=== Material provided ===

(* ===== verification/Serde.v ===== *)
(** * Text and JSON forms

    The text forms of keys and signatures ([xmss/src/public_key.rs],
    [xmss/src/signature.rs], [xmss/src/aggregated_signature.rs]), key generation
    ([xmss/src/secret_key.rs]), the helpers of [containers/src/serde_helpers.rs] and
    [networking/src/serde_utils.rs], and the genesis file ([containers/src/config.rs]).

    A JSON document is the type [Json], and [deserialize] functions are functions on
    it: a structure is read from an object with each of its fields once, or from an
    array of its fields in order.  The [hex] crate is the class [Hex], the SSZ form of
    a bit list the class [BitListSsz]. *)

From Stdlib Require Import Strings.Byte Strings.Ascii Strings.String.
From stdpp Require Import strings pretty.
From S2P Require Import Prelude Ssz Xmss Containers Bytes Example.

#[local] Open Scope N_scope.

(** ** External encodings *)

(** [hex::encode] and [hex::decode]. *)
Class Hex := {
  hex_encode : bytes -> string;
  hex_decode : string -> option bytes
}.

(** Decoding inverts encoding, and hexadecimal text has no [x]. *)
Class HexLaws (H : Hex) : Prop := {
  hex_roundtrip : forall bs, hex_decode (hex_encode bs) = Some bs;
  hex_no_x : forall bs, "x"%char ∉ list_ascii_of_string (hex_encode bs);
  hex_nonempty : forall bs, bs <> [] -> hex_encode bs <> ""%string
}.

(** [BitList::write_variable] and [BitList::from_ssz_unchecked]. *)
Class BitListSsz := {
  bl_write : list bool -> outcome bytes;
  bl_from_ssz : bytes -> outcome (list bool)
}.

Class BitListSszLaws (Z : BitListSsz) : Prop := {
  bl_roundtrip : forall l bs, bl_write l = Ok bs -> bl_from_ssz bs = Ok l;
  bl_nonempty : forall l bs, bl_write l = Ok bs -> bs <> []
}.

(** ** Strings *)

(** [s.strip_prefix("0x").unwrap_or(s)] *)
Definition strip_0x (s : string) : string :=
  match s with
  | String "0" (String "x" s') => s'
  | _ => s
  end.

(** [s.trim_start_matches("0x")] *)
Fixpoint trim_0x (s : string) : string :=
  match s with
  | String "0" (String "x" s') => trim_0x s'
  | _ => s
  end.

(** The value of a decimal digit. *)
Definition digit (c : ascii) : option N :=
  let n := N_of_ascii c in
  if (48 <=? n) && (n <=? 57) then Some (n - 48) else None.

(** [s.parse::<u64>()]: digits only, after an optional sign, within the width. *)
Fixpoint parse_digits (acc : N) (s : string) : option N :=
  match s with
  | EmptyString => Some acc
  | String c s =>
      match digit c with
      | Some d => if 10 * acc + d <? u64_modulus then parse_digits (10 * acc + d) s else None
      | None => None
      end
  end.

Definition parse_u64 (s : string) : option u64 :=
  match s with
  | EmptyString => None
  | String "+" EmptyString => None
  | String "+" s => parse_digits 0 s
  | _ => parse_digits 0 s
  end.

(** ** JSON *)

Inductive Json :=
  | JNull
  | JBool (b : bool)
  | JNum (n : N)
  | JStr (s : string)
  | JArr (l : list Json)
  | JObj (fields : list (string * Json)).

Definition EJson : error := EExternal 70.
Definition EHex : error := EExternal 71.
Definition ESerialize : error := EExternal 72.
Definition ENumber : error := EExternal 73.

(** The field of an object, present once. *)
Definition obj_field (fields : list (string * Json)) (name : string) : outcome Json :=
  match filter (fun f : string * Json => f.1 = name) fields with
  | [(_, v)] => Ok v
  | _ => Err EJson
  end.

(** The fields of a derived structure. *)
Definition de_struct (names : list string) (j : Json) : outcome (list Json) :=
  match j with
  | JObj fields => mapM (obj_field fields) names
  | JArr l => if (length l =? length names)%nat then Ok l else Err EJson
  | _ => Err EJson
  end.

Definition de_string (j : Json) : outcome string :=
  match j with JStr s => Ok s | _ => Err EJson end.

Definition de_bool (j : Json) : outcome bool :=
  match j with JBool b => Ok b | _ => Err EJson end.

Definition de_u32 (j : Json) : outcome N :=
  match j with JNum n => if n <? 2 ^ 32 then Ok n else Err EJson | _ => Err EJson end.

Definition de_vec {T} (de : Json -> outcome T) (j : Json) : outcome (list T) :=
  match j with JArr l => mapM de l | _ => Err EJson end.

(** [DataWrapper<T>]: the object [{"data": ..}]. *)
Definition de_data {T} (de : Json -> outcome T) (j : Json) : outcome T :=
  fields ← de_struct ["data"%string] j;
  match fields with
  | [d] => de d
  | _ => Err EJson
  end.

Definition ser_data (j : Json) : Json := JObj [("data"%string, j)].

(** [serde_helpers::deserialize] and [serde_helpers::serialize] *)
Definition serde_deserialize {T} (de : Json -> outcome T) (j : Json) : outcome T := de_data de j.

Definition serde_serialize {T} (ser : T -> outcome Json) (value : T) : outcome Json :=
  j ← ser value; Ok (ser_data j).

(** [quoted_u64] *)
Definition quoted_u64_serialize (value : u64) : Json := JStr (pretty value).

Definition quoted_u64_deserialize (j : Json) : outcome u64 :=
  value ← de_string j; ok_or (parse_u64 value) ENumber.

(** ** Keys and signatures *)

Section Text.
Context {LS : LeanSig} {HX : Hex}.

Definition to_0x (bs : bytes) : string := ("0x" +:+ hex_encode bs)%string.

Definition from_0x {T} (new : bytes -> outcome T) (s : string) : outcome T :=
  bs ← ok_or (hex_decode (strip_0x s)) EHex; new bs.

Definition PublicKey_to_string (k : PublicKey) : string := to_0x (pk_bytes k).
Definition PublicKey_from_str (s : string) : outcome PublicKey := from_0x PublicKey_new s.

Definition Signature_to_string (s : Signature) : string := to_0x (sig_bytes s).
Definition Signature_from_str (s : string) : outcome Signature := from_0x Signature_new s.

Definition AggregatedSignature_to_string (a : AggregatedSignature) : string := to_0x (agg_bytes a).
Definition AggregatedSignature_from_str (s : string) : outcome AggregatedSignature :=
  from_0x AggregatedSignature_new s.

Definition AggregatedSignature_is_empty (a : AggregatedSignature) : bool :=
  match agg_bytes a with [] => true | _ => false end.

Definition SecretKey_from_lean (k : LeanSigSecretKey) : SecretKey := mkSecretKey (sk_to_bytes k).

(** [key_gen] is the scheme's generator with its source of randomness. *)
Definition generate_key_pair (key_gen : N -> N -> LeanSigPublicKey * LeanSigSecretKey)
    (activation_epoch num_active_epochs : N) : outcome (PublicKey * SecretKey) :=
  let '(public_key, secret_key) := key_gen activation_epoch num_active_epochs in
  public_key ← PublicKey_from_lean public_key;
  Ok (public_key, SecretKey_from_lean secret_key).

(** The SSZ form of a public key: its bytes, not checked to be a key. *)
Definition PublicKey_from_ssz_unchecked (bs : bytes) : outcome PublicKey :=
  if (length bs =? PublicKeySize)%nat then Ok (mkPublicKey bs) else Panic PUnwrap.

(** [copy_from_slice] panics on a buffer of another size. *)
Definition PublicKey_write_fixed (k : PublicKey) (buffer : bytes) : outcome bytes :=
  if (length buffer =? length (pk_bytes k))%nat then Ok (pk_bytes k) else Panic PSlice.

(** The JSON forms. *)
Definition PublicKey_serialize (k : PublicKey) : Json := JStr (PublicKey_to_string k).
Definition PublicKey_deserialize (j : Json) : outcome PublicKey :=
  s ← de_string j; PublicKey_from_str s.

Definition AggregatedSignature_serialize (a : AggregatedSignature) : Json :=
  JStr (AggregatedSignature_to_string a).
Definition AggregatedSignature_deserialize (j : Json) : outcome AggregatedSignature :=
  s ← de_data de_string j; AggregatedSignature_from_str s.

(** *** The structured form of a signature *)

Record XmssSignature := mkXmssSignature {
  xs_siblings : list (list N);
  xs_rho : list N;
  xs_hashes : list (list N)
}.

Definition XmssSignature_deserialize (j : Json) : outcome XmssSignature :=
  fields ← de_struct ["path"; "rho"; "hashes"]%string j;
  match fields with
  | [path; rho; hashes] =>
      path ← de_struct ["siblings"%string] path;
      siblings ← match path with
                 | [siblings] => de_data (de_vec (de_data (de_vec de_u32))) siblings
                 | _ => Err EJson
                 end;
      rho ← de_data (de_vec de_u32) rho;
      hashes ← de_data (de_vec (de_data (de_vec de_u32))) hashes;
      Ok (mkXmssSignature siblings rho hashes)
  | _ => Err EJson
  end.

(** [x as u32] *)
Definition to_u32 (x : N) : N := x `mod` 2 ^ 32.

Definition u32s_bytes (l : list N) : bytes := concat (le_bytes 4 <$> l).

(** The SSZ bytes the code writes out by hand. *)
Definition xmss_ssz_bytes (x : XmssSignature) : bytes :=
  let rho_bytes := u32s_bytes (xs_rho x) in
  let rho_len := N.of_nat (length rho_bytes) in
  let inner_offset := 4 in
  let path_bytes := le_bytes 4 inner_offset ++ concat (u32s_bytes <$> xs_siblings x) in
  let hashes_bytes := concat (u32s_bytes <$> xs_hashes x) in
  let fixed_part_size := 4 + rho_len + 4 in
  let offset_path := to_u32 fixed_part_size in
  let offset_hashes := to_u32 (offset_path + to_u32 (N.of_nat (length path_bytes))) in
  le_bytes 4 offset_path ++ rho_bytes ++ le_bytes 4 offset_hashes ++ path_bytes ++ hashes_bytes.

Definition Signature_serialize (s : Signature) : Json := JStr (Signature_to_string s).

Definition Signature_deserialize (j : Json) : outcome Signature :=
  xmss_sig ← XmssSignature_deserialize j;
  Signature_new (xmss_ssz_bytes xmss_sig).
End Text.

(** ** Bounded lists *)

Section Helpers.
Context {C : SszContainers} {HX : Hex} {BZ : BitListSsz}.

(** [bitlist::deserialize]: a string is tried before an array of booleans. *)
Definition bitlist_deserialize (limit : N) (j : Json) : outcome (list bool) :=
  de_data (fun data =>
    match data with
    | JStr hex_str =>
        let hex_str := trim_0x hex_str in
        match hex_str with
        | EmptyString => Ok []
        | _ => bs ← ok_or (hex_decode hex_str) EHex; bl_from_ssz bs
        end
    | _ =>
        bools ← de_vec de_bool data;
        bitlist ← or_panic (bl_with_length limit (len_u64 bools)) PAssert;
        Ok (foldl (fun l '(index, bit) => <[N.to_nat index := bit]> l) bitlist (enumerate bools))
    end) j.

Definition bitlist_serialize (value : list bool) : outcome Json :=
  bs ← bl_write value; Ok (ser_data (JStr ("0x" +:+ hex_encode bs)%string)).

(** [byte_list] *)
Definition byte_list_deserialize (limit : N) (j : Json) : outcome bytes :=
  data ← de_data de_string j;
  let hex_str := trim_0x data in
  match hex_str with
  | EmptyString => Ok []
  | _ => bs ← ok_or (hex_decode hex_str) EHex;
         if len_u64 bs <=? limit then Ok bs else Err ETooLarge
  end.

Definition byte_list_serialize (value : bytes) : Json := JStr ("0x" +:+ hex_encode value)%string.

(** [attestation_signatures] and [aggregated_attestations], with the reader of one
    element. *)
Definition attestation_signatures_deserialize
    (de_proof : Json -> outcome AggregatedSignatureProof) (j : Json)
    : outcome (list AggregatedSignatureProof) :=
  outer ← de_data (de_vec de_proof) j;
  push_all 4096 (Err EListPush) [] outer.

Definition attestation_signatures_serialize (_ : list AggregatedSignatureProof) : outcome Json :=
  Err ESerialize.

Definition aggregated_attestations_deserialize
    (de_attestation : Json -> outcome AggregatedAttestation) (j : Json)
    : outcome (list AggregatedAttestation) :=
  outer ← de_data (de_vec de_attestation) j;
  push_all 4096 (Err EListPush) [] outer.

Definition aggregated_attestations_serialize (_ : list AggregatedAttestation) : outcome Json :=
  Err ESerialize.
End Helpers.

(** ** The genesis file *)

Record GenesisConfig := mkGenesisConfig {
  gc_genesis_time : u64;
  gc_active_epoch : u64;
  gc_validator_count : u64;
  gc_genesis_validators : list string
}.

(** The keys of the genesis file; [main] stops at the first bad one. *)
Definition genesis_keys {LS : LeanSig} {HX : Hex} (config : GenesisConfig)
    : outcome (list PublicKey) :=
  mapM (fun v_str => match PublicKey_from_str v_str with
                     | Ok k => Ok k
                     | Err _ => Panic PUnwrap
                     | Panic p => Panic p
                     | Diverge => Diverge
                     end) (gc_genesis_validators config).

(** * Lemmas *)

(** ** Words *)

Lemma length_concat_const {A} (n : nat) (ls : list (list A)) :
  Forall (fun l => length l = n) ls -> length (concat ls) = (n * length ls)%nat.
Proof.
  induction 1 as [|l ls Hl _ IH]; cbn; [lia|]. rewrite length_app, Hl, IH. lia.
Qed.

===

> _Exercise objective_
Across the whole listing above, find every line with the string "bools" and copy it.

> _Response to the task_
        bools ← de_vec de_bool data;
        bitlist ← or_panic (bl_with_length limit (len_u64 bools)) PAssert;
        Ok (foldl (fun l '(index, bit) => <[N.to_nat index := bit]> l) bitlist (enumerate bools))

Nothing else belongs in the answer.